And so, he quit, and he’s been at home with our kids. And I think about how I was raised where the man was the breadwinner and the mom was the homemaker and I had to let go of a shame story about that. But now we walk in so much freedom, and he walks in freedom too. And he’s actually picked up some part time work for a craftsman friend of ours in town who is a welder. And I mean I’ve been gone for three weeks and so Joe took care of everything. And of course, when I’m in these countries that are still completely dominated by men, they’re like, "Who’s taking care of your kids?" And I’m like, "My husband," and he’s not babysitting guys. He’s actually a co-parent.

So, he’s parenting my children. That’s what’s happening at home right now. But we were talking over the weekend and he just said, “I’m just so grateful” because he’s able to really learn this trade of … this craft of being a welder. And he wouldn’t have had that opportunity with three children and me if I weren’t really providing for our family. And so, it’s just crazy how it’s come so full circle and he’s very secure in that. And thankfully, we live in Austin, which is fairly progressive.
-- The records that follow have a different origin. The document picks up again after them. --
(** ** Options that are there already *)

(** A query whose pseudo header has one option, the request for the name of the
    server, which has no data. *)
Definition nsid_query : list Z :=
  [0; 7; 1; 0; 0; 1; 0; 0; 0; 0; 0; 1] ++ [1; 97; 0; 0; 1; 0; 1] ++ [0; 0; 41; 16; 0; 0; 0; 0; 0; 0; 4; 0; 3; 0; 0] ++ replicate 566 0.

(** An option without data at the end is not stepped over: it is overwritten. *)
Example empty_option_overwritten :
  ('(plen, buf) ← add_mac mac_table nsid_query 34 512 mac_client; Ok (plen, take 21 (drop 19 buf))) =
  Ok (40, [0; 0; 41; 16; 0; 0; 0; 0; 0; 0; 10; 0; 5; 0; 6; 2; 4; 6; 8; 10; 12]).
Proof. vm_compute. reflexivity. Qed.

(** A query whose only option claims to be longer than the pseudo header. *)
Definition long_option_query (rest : list Z) : list Z :=
  [0; 7; 1; 0; 0; 1; 0; 0; 0; 0; 0; 1] ++ [1; 97; 0; 0; 1; 0; 1] ++ [0; 0; 41; 16; 0; 0; 0; 0; 0; 0; 5; 0; 3; 1; 0; 0] ++ rest.

(** What an earlier message has left in the buffer becomes part of the query. *)
Example long_option_leaks :
  ('(plen, buf) ← add_mac mac_table (long_option_query (replicate 565 77)) 35 512 mac_client; Ok (plen, take 4 (drop 40 buf))) =
  Ok (300, [77; 77; 77; 77]).
Proof. vm_compute. reflexivity. Qed.

(** ** A query that fills the packet buffer *)

(** [EDNS_PKTSZ] bytes, which is the size of the packet buffer as well: a
    question and a record that takes the rest. *)
Definition full_query : list Z :=
  [0; 7; 1; 0; 0; 1; 0; 1; 0; 0; 0; 0] ++ [1; 97; 0; 0; 1; 0; 1] ++ [0; 0; 16; 0; 1; 0; 0; 0; 0; 15; 226] ++ replicate 4066 0.

(** The pseudo header is written before the limit is looked at. *)
Example full_query_overflows : zlen full_query = 4096 /\ add_mac mac_table full_query 4096 512 mac_client = Fault WriteOOB.
Proof. split; vm_compute; reflexivity. Qed.
Lemma forward_with_plan (Q : Z -> Z -> ptr -> frec -> Prop) T m e udpfd udpaddr dst_addr dst_iface buf plen now forward s :
  finv m None s -> bytes buf -> HEADER <= plen -> plen + SLACK <= zlen buf -> PACKETSZ + SLACK <= zlen buf ->
  (udpfd <> -1 -> is_Some udpaddr /\ is_Some dst_addr /\ forall id crc f r, Q id crc f r -> f_orig_id r = id) ->
  (forall crc gotname id name buf1, is_u16 id -> zlen buf1 = zlen buf -> finv m None (with_name name s) ->
     exists p buf2 s', choose_plan mix_tab id_fuel cfg e udpfd udpaddr dst_addr dst_iface now crc gotname id forward buf1 (with_name name s) = Ok (p, buf2, s') /\
       planned m (with_name name s) s' buf1 buf2 p /\ same_servers (with_name name s) s' /\ inherits (tab s) (tab s') (fun _ _ => False) /\
       forall f r, p_forward p = Some f -> frecs (tab s') !! f = Some r -> Q id crc f r /\ T id crc gotname name (p_type p) (p_domain p)) ->
  exists v buf' s', forward_query mix_tab id_fuel cfg e udpfd udpaddr dst_addr dst_iface buf plen now forward s = Ok (v, buf', s') /\
    finv m None s' /\ bytes buf' /\ zlen buf' = zlen buf /\ serv_list s' = serv_list s /\ servers_like (servers s) (servers s') /\
    handled Q T udpfd udpaddr dst_addr buf plen s v s'.
Proof.
  intros I Hb Hh Hl Hps Hclient Hplan. assert (packet_ok plen (whole plen Hh (zlen buf)) buf) as Hpk by (by split_and!). unfold forward_query.
  destruct (crc_safe plen Hh (whole plen Hh (zlen buf)) buf (namebuff s) Hpk (fi_name _ _ _ _ I)) as (crc & name & Hcrc & Hn). rewrite Hcrc. cbn [mbind comp_bind].
  destruct (request_safe plen Hh (whole plen Hh (zlen buf)) buf name Hpk) as (gotname & qtype & name2 & Hreq & Hn2); [rewrite Hn; apply (fi_name _ _ _ _ I)|].
  rewrite Hreq. cbn [mbind comp_bind].
  assert (finv m None (with_name name2 s)) as I1 by (apply finv_name; [done|rewrite Hn2, Hn; apply (fi_name _ _ _ _ I)]).
  unfold hb4. destruct (rd_ok buf 3) as (h4 & Hh4 & _); [unfold HEADER, SLACK in *; lia|]. rewrite Hh4. cbn [mbind comp_bind]. pose proof (rd_byte _ _ _ Hb Hh4) as B4.
  destruct (wrs_bytes buf 3 [Z.land h4 (255 - HB4_AD)] Hb) as (b1 & Hw1 & Hb1 & Hl1 & _).
  { repeat constructor; apply byte_ops; done || by_decide. } { lia. } { change (zlen [_]) with 1. unfold HEADER, SLACK in *; lia. }
  cbn [wrs] in Hw1. destruct (wr buf 3 _) as [b1'|] eqn:Hw; [|done]. cbn [mbind comp_bind] in Hw1. injection Hw1 as ->. cbn [mbind comp_bind].
  destruct (rd16_ok b1 0 Hb1) as (id & Hid & Hid16); [lia|unfold HEADER, SLACK in *; lia|]. rewrite Hid. cbn [mbind comp_bind].
  assert (rd16 buf 0 = Ok id) as Hid0.
  { rewrite <- Hid. symmetry. apply rd16_cong; apply (rd_wr_other _ _ _ _ _ Hw); lia. }
  destruct (Hplan crc gotname id name2 b1 Hid16 Hl1 I1) as (p & b2 & s2 & -> & Hp & (L2 & V2 & O2) & Hinh & HQ). cbn [mbind comp_bind].
  change (serv_list (with_name name2 s)) with (serv_list s) in L2. change (servers (with_name name2 s)) with (servers s) in V2. change (outbox (with_name name2 s)) with (outbox s) in O2.
  (* the rest, when nothing has been sent *)
  assert (forall plen3 b3 s3, finv m None s3 -> bytes b3 -> zlen b3 = zlen buf -> HEADER <= plen3 -> plen3 + SLACK <= zlen buf -> serv_list s3 = serv_list s ->
    servers_like (servers s) (servers s3) -> outbox s3 = outbox s -> (p_flags p = F_IPV4 -> exists x, p_addr p = Some x /\ bytes (addr_bytes x)) ->
    (udpfd <> -1 -> rd16 b3 0 = Ok id) -> inherits (tab s) (tab s3) (fun _ _ => False) ->
    (o_add_mac cfg = None -> plen3 = plen /\ forall i, 4 <= i -> rd b3 i = rd buf i) ->
    exists v buf' s', (if udpfd =? -1 then mret (0, b3, s3) else
      '(len, buf0) ← setup_reply b3 plen3 (match p_addr p with Some a => addr_bytes a | None => [] end) (p_flags p) (local_ttl cfg);
      a ← of_option NullDeref udpaddr; d ← of_option NullDeref dst_addr; mret (0, buf0, send_from udpfd (o_nowild cfg || o_cleverbind cfg) buf0 len a d dst_iface s3)) = Ok (v, buf', s') /\
      finv m None s' /\ bytes buf' /\ zlen buf' = zlen buf /\ serv_list s' = serv_list s /\ servers_like (servers s) (servers s') /\
      handled Q T udpfd udpaddr dst_addr buf plen s v s') as Hrest.
  { intros plen3 b3 s3 I3 Hb3 Hl3 Hh3 Hs3 L3 V3 O3 Hf Hid3 Hinh3' Hbody. destruct (udpfd =? -1) eqn:Eu; zbool.
    - exists 0, b3, s3. split_and!; try done. exists id, crc, name, gotname, qtype, name2. split_and!; try done; [by apply inherits_none|].
      right. split; [done|]. by left.
    - destruct (Hclient Eu) as ([a Ha] & [d Hd] & _). destruct (respond_ok m s3 b3 plen3 p id udpfd a d dst_iface I3 Hb3 Hh3) as (len & b4 & s4 & Heq4 & Hs4 & I4 & T4 & Hb4 & Hl4 & L4 & V4 & O4); auto; [lia|].
      rewrite Heq4. cbn [mbind comp_bind]. rewrite Ha, Hd. cbn [of_option mbind comp_bind mret comp_ret]. rewrite Hs4. exists 0, b4, s4. split; [done|]. split; [done|]. split; [done|]. split; [congruence|]. split; [congruence|]. split; [by rewrite V4|].
      exists id, crc, name, gotname, qtype, name2. rewrite T4. split_and!; try done; [by apply inherits_none|].
      right. split; [done|]. rewrite <- O3. destruct O4 as [?|(packet & ? & (k & Hk & Hpk') & ?)]; [by left|right]. exists a, d, packet. split_and!; try done.
      exists b3, plen3, (match p_addr p with Some a => addr_bytes a | None => [] end), (p_flags p), k, b4. split_and!; auto. }
  destruct Hp as [Hnone I2 -> Hflags|f r start Hfwd I2 Hf Hr Hfresh Ht Hstart Hstin Hw2 Hflags].
  - rewrite Hnone. cbn [mbind comp_bind]. apply Hrest; try done. intros _. split; [done|]. intros i Hi. apply (rd_wr_other _ _ _ _ _ Hw). lia.
  - rewrite Hfwd. cbn [mbind comp_bind]. destruct (wrs_bytes b1 0 (put16 (f_new_id r)) Hb1) as (b2' & Hw2' & Hb2 & Hl2 & _); [apply put16_all|lia|rewrite zlen_put16; unfold SLACK, HEADER in *; lia|].
    assert (b2' = b2) as -> by congruence. destruct (HQ f r Hfwd Hr) as [HQf HTf].
    destruct (carry_out_ok m e f r p start udpaddr b2 plen gotname s2) as (done' & plen3 & b3 & s3 & -> & I3 & Hb3 & Hl3 & Hh3 & Hs3 & L3 & V3 & Hinh3 & Hdone); try done; try lia.
    { apply (rd16_after b1); [done|lia|]. apply (fi_frecs _ _ _ _ I2 f r Hf Hr). }
    cbn [mbind comp_bind]. assert (serv_list s3 = serv_list s) as L03 by congruence. assert (servers_like (servers s) (servers s3)) as V03 by (by eapply servers_like_trans).
    destruct done'.
    + eexists 1, b3, s3. split; [reflexivity|]. split_and!; try done; [congruence|].
      pose proof (sent_on_like s s2 s3 f r (p_type p) (p_domain p) L2 V2 O2 Hdone) as Hsent. exists id, crc, name, gotname, qtype, name2. split_and!; try done.
      * apply (inherits_trans _ _ _ _ _ Hinh Hinh3). intros g rg (_ & -> & Hq). destruct Hsent as (packet & msgs & Hne & Ho & Hrd & Hall & _).
        destruct msgs as [|x msgs]; [done|]. apply Forall_cons in Hall as [(q & fd & sv & -> & _) _]. exists r, q, fd, packet. split_and!; try done.
        rewrite Ho. apply elem_of_app. right. by left.
      * left. split; [done|]. by exists f, r, (p_type p), (p_domain p).
    + destruct Hdone as (O3 & Hid3 & Hbody). apply Hrest; try done; try lia; try congruence; [rewrite Hflags; by intros| | |].
      * intros Hu. destruct (Hclient Hu) as (_ & _ & Ho). by rewrite Hid3, (Ho id crc f r HQf).
      * apply (inherits_trans _ _ _ _ _ Hinh Hinh3). by intros g rg [? _].
      * intros Hm. destruct (Hbody Hm) as [-> Hi3]. split; [done|]. intros i Hi. rewrite Hi3, (rd_wrs_other _ _ _ _ _ Hw2'), (rd_wr_other _ _ _ _ _ Hw); [done|lia|rewrite zlen_put16; lia|lia].
Qed.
He’s not the only man who’s going to all of the teacher conferences and such. But I think about like how he’s also embraced that AND, that he can be a good dad and a stay at home dad and he can be the dad that, you know … I mean I was having this, I-need-to-do-something-for-my-kids day the day before I was leaving on my trips, I’m like three weeks and suddenly I was like, that’s a long time. So, I was like, "I’m gonna surprise my children today. I’m gonna take them lunch at school. I’ve never done that before. I’m gonna be like the mom of the year." I like canceled some meetings at work, and I was like, "I can’t do it now." And I went through Chick-fil-A, and I was going up to my boys’ school. And I get to the front, and I’m like, "I have lunch for Jack and Holden." And the administrator says to me, "Great, what’s Jack’s teacher’s name?"

Jen: Oh, thank gosh. Stop it.

Jessica: I wish I could tell you I forgot. I literally was like, "I don’t know. I don’t know." I take my daughter, my daughter’s in middle school, I’ve taken her, granted the teacher is actually out on maternity leave, so it’s a substitute. Miss Andrea. I did go to the parent-teacher conference two days ago, guys. So, I’ve made up lost ground. But I think honestly that would have been such a place of shame for me in the past, and it’s not anymore. It was like, "OK, listen, I should know all of my teachers’ names." OK. So, like, that’s real. OK. So, I’ve learned since, but I mean that would have eaten me up alive. And instead it was like, "OK, yeah, like maybe you could show up a little bit more and do stuff like this a little bit more." So, I did, right when I came home, actually the day after I came home, I go home at 9:00 and the next day Joe was like, "Hey, Jack’s parent-teacher conference is today." So, I’m like, "OK, I’m going," you know. I think it’s the narratives where we attach identity to these stories that we tell ourselves. And it’s just so powerful to be able to tell ourselves a different story. And I think when we can tell ourselves a different story, we can really walk in our own power, and we’re able to really live out our purpose in the world and be the solutions to the problems that we see.

“It’s just so powerful to be able to tell ourselves a different story. And I think when we can tell ourselves a different story, we can really walk in our own power, and we’re able to really live out our purpose in the world and be the solutions to the problems that we see.” Jessica Honegger

Jen: That’s great. Let me just ask you this last question and then we’ll take any that the group has here. Obviously, entrepreneurship is sort of the bedrock of your book and this is just how you are. You’re an entrepreneur. That’s your spirit, that’s how your brain works. That’s how you think. That’s how you dream, you’re a starter. So, I wonder what advice you would give if anybody in the room is leaning toward building toward entrepreneurship towards creating, what would you suggest? What would you tell them?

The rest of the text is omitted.